• **WHAT IS REQUIRED**
For the records below, print every one exactly, with nothing dropped.

• **INPUT FOR THIS TASK**
--------------------------------------------------
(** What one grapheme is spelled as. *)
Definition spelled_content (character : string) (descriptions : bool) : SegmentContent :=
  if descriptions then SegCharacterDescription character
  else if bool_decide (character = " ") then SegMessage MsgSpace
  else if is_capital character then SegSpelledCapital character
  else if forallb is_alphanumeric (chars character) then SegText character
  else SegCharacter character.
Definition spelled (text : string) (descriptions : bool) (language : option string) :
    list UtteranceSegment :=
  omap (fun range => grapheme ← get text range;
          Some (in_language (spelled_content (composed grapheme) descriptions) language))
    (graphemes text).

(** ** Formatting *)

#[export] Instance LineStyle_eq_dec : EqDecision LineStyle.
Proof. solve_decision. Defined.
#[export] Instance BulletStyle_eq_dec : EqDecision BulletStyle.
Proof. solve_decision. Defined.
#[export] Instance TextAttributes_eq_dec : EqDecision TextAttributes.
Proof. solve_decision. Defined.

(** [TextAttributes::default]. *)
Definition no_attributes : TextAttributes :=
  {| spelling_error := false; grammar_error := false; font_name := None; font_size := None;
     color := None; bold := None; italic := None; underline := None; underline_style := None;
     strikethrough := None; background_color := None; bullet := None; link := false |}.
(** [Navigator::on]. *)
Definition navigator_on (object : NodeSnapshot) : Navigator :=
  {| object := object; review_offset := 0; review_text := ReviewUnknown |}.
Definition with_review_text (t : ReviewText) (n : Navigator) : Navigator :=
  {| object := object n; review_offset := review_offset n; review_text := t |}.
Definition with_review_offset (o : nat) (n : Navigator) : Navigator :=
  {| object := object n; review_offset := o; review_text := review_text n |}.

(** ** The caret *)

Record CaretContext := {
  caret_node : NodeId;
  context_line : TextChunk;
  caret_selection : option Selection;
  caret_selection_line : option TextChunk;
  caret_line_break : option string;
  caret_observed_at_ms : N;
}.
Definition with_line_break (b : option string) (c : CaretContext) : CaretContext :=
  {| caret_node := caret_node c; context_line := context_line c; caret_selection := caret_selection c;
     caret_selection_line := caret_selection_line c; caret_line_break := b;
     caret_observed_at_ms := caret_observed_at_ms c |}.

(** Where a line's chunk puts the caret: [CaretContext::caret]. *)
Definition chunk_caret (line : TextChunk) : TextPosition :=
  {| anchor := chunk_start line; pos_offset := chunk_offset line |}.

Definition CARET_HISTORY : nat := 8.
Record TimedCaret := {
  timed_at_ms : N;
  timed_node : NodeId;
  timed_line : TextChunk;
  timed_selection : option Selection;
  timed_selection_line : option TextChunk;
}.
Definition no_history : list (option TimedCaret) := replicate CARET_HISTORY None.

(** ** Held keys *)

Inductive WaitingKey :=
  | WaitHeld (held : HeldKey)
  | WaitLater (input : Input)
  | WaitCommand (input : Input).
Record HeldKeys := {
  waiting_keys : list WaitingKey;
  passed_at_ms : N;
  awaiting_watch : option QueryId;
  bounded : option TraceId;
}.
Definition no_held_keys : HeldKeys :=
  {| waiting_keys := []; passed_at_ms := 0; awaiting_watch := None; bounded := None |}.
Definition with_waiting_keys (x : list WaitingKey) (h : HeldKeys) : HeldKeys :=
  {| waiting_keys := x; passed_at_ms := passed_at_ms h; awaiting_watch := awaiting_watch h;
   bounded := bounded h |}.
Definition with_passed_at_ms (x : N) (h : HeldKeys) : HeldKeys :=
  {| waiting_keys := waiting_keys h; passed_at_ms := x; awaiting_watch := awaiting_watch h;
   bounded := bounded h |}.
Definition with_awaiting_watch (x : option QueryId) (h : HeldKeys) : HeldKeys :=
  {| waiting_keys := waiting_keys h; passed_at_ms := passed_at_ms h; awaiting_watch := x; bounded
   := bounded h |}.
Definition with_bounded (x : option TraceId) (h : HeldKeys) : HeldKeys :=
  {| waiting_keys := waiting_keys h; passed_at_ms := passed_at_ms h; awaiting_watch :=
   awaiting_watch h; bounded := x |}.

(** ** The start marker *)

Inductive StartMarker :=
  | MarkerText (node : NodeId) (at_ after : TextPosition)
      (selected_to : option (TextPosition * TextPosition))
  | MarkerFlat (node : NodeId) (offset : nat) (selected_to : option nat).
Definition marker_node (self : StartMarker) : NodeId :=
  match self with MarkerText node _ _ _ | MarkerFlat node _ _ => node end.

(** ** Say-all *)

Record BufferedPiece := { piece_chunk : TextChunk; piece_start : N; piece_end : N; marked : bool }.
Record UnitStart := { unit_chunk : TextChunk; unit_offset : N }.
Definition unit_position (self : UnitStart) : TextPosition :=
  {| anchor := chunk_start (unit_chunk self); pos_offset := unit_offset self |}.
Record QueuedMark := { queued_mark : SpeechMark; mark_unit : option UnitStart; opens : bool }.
--------------------------------------------------
• **EXERCISE OUTPUT**
(** What one grapheme is spelled as. *)
Definition spelled_content (character : string) (descriptions : bool) : SegmentContent :=
  if descriptions then SegCharacterDescription character
  else if bool_decide (character = " ") then SegMessage MsgSpace
  else if is_capital character then SegSpelledCapital character
  else if forallb is_alphanumeric (chars character) then SegText character
  else SegCharacter character.
Definition spelled (text : string) (descriptions : bool) (language : option string) :
    list UtteranceSegment :=
  omap (fun range => grapheme ← get text range;
          Some (in_language (spelled_content (composed grapheme) descriptions) language))
    (graphemes text).

(** ** Formatting *)

#[export] Instance LineStyle_eq_dec : EqDecision LineStyle.
Proof. solve_decision. Defined.
#[export] Instance BulletStyle_eq_dec : EqDecision BulletStyle.
Proof. solve_decision. Defined.
#[export] Instance TextAttributes_eq_dec : EqDecision TextAttributes.
Proof. solve_decision. Defined.

(** [TextAttributes::default]. *)
Definition no_attributes : TextAttributes :=
  {| spelling_error := false; grammar_error := false; font_name := None; font_size := None;
     color := None; bold := None; italic := None; underline := None; underline_style := None;
     strikethrough := None; background_color := None; bullet := None; link := false |}.
(** [Navigator::on]. *)
Definition navigator_on (object : NodeSnapshot) : Navigator :=
  {| object := object; review_offset := 0; review_text := ReviewUnknown |}.
Definition with_review_text (t : ReviewText) (n : Navigator) : Navigator :=
  {| object := object n; review_offset := review_offset n; review_text := t |}.
Definition with_review_offset (o : nat) (n : Navigator) : Navigator :=
  {| object := object n; review_offset := o; review_text := review_text n |}.

(** ** The caret *)

Record CaretContext := {
  caret_node : NodeId;
  context_line : TextChunk;
  caret_selection : option Selection;
  caret_selection_line : option TextChunk;
  caret_line_break : option string;
  caret_observed_at_ms : N;
}.
Definition with_line_break (b : option string) (c : CaretContext) : CaretContext :=
  {| caret_node := caret_node c; context_line := context_line c; caret_selection := caret_selection c;
     caret_selection_line := caret_selection_line c; caret_line_break := b;
     caret_observed_at_ms := caret_observed_at_ms c |}.

(** Where a line's chunk puts the caret: [CaretContext::caret]. *)
Definition chunk_caret (line : TextChunk) : TextPosition :=
  {| anchor := chunk_start line; pos_offset := chunk_offset line |}.

Definition CARET_HISTORY : nat := 8.
Record TimedCaret := {
  timed_at_ms : N;
  timed_node : NodeId;
  timed_line : TextChunk;
  timed_selection : option Selection;
  timed_selection_line : option TextChunk;
}.
Definition no_history : list (option TimedCaret) := replicate CARET_HISTORY None.

(** ** Held keys *)

Inductive WaitingKey :=
  | WaitHeld (held : HeldKey)
  | WaitLater (input : Input)
  | WaitCommand (input : Input).
Record HeldKeys := {
  waiting_keys : list WaitingKey;
  passed_at_ms : N;
  awaiting_watch : option QueryId;
  bounded : option TraceId;
}.
Definition no_held_keys : HeldKeys :=
  {| waiting_keys := []; passed_at_ms := 0; awaiting_watch := None; bounded := None |}.
Definition with_waiting_keys (x : list WaitingKey) (h : HeldKeys) : HeldKeys :=
  {| waiting_keys := x; passed_at_ms := passed_at_ms h; awaiting_watch := awaiting_watch h;
   bounded := bounded h |}.
Definition with_passed_at_ms (x : N) (h : HeldKeys) : HeldKeys :=
  {| waiting_keys := waiting_keys h; passed_at_ms := x; awaiting_watch := awaiting_watch h;
   bounded := bounded h |}.
Definition with_awaiting_watch (x : option QueryId) (h : HeldKeys) : HeldKeys :=
  {| waiting_keys := waiting_keys h; passed_at_ms := passed_at_ms h; awaiting_watch := x; bounded
   := bounded h |}.
Definition with_bounded (x : option TraceId) (h : HeldKeys) : HeldKeys :=
  {| waiting_keys := waiting_keys h; passed_at_ms := passed_at_ms h; awaiting_watch :=
   awaiting_watch h; bounded := x |}.

(** ** The start marker *)

Inductive StartMarker :=
  | MarkerText (node : NodeId) (at_ after : TextPosition)
      (selected_to : option (TextPosition * TextPosition))
  | MarkerFlat (node : NodeId) (offset : nat) (selected_to : option nat).
Definition marker_node (self : StartMarker) : NodeId :=
  match self with MarkerText node _ _ _ | MarkerFlat node _ _ => node end.

(** ** Say-all *)

Record BufferedPiece := { piece_chunk : TextChunk; piece_start : N; piece_end : N; marked : bool }.
Record UnitStart := { unit_chunk : TextChunk; unit_offset : N }.
Definition unit_position (self : UnitStart) : TextPosition :=
  {| anchor := chunk_start (unit_chunk self); pos_offset := unit_offset self |}.
Record QueuedMark := { queued_mark : SpeechMark; mark_unit : option UnitStart; opens : bool }.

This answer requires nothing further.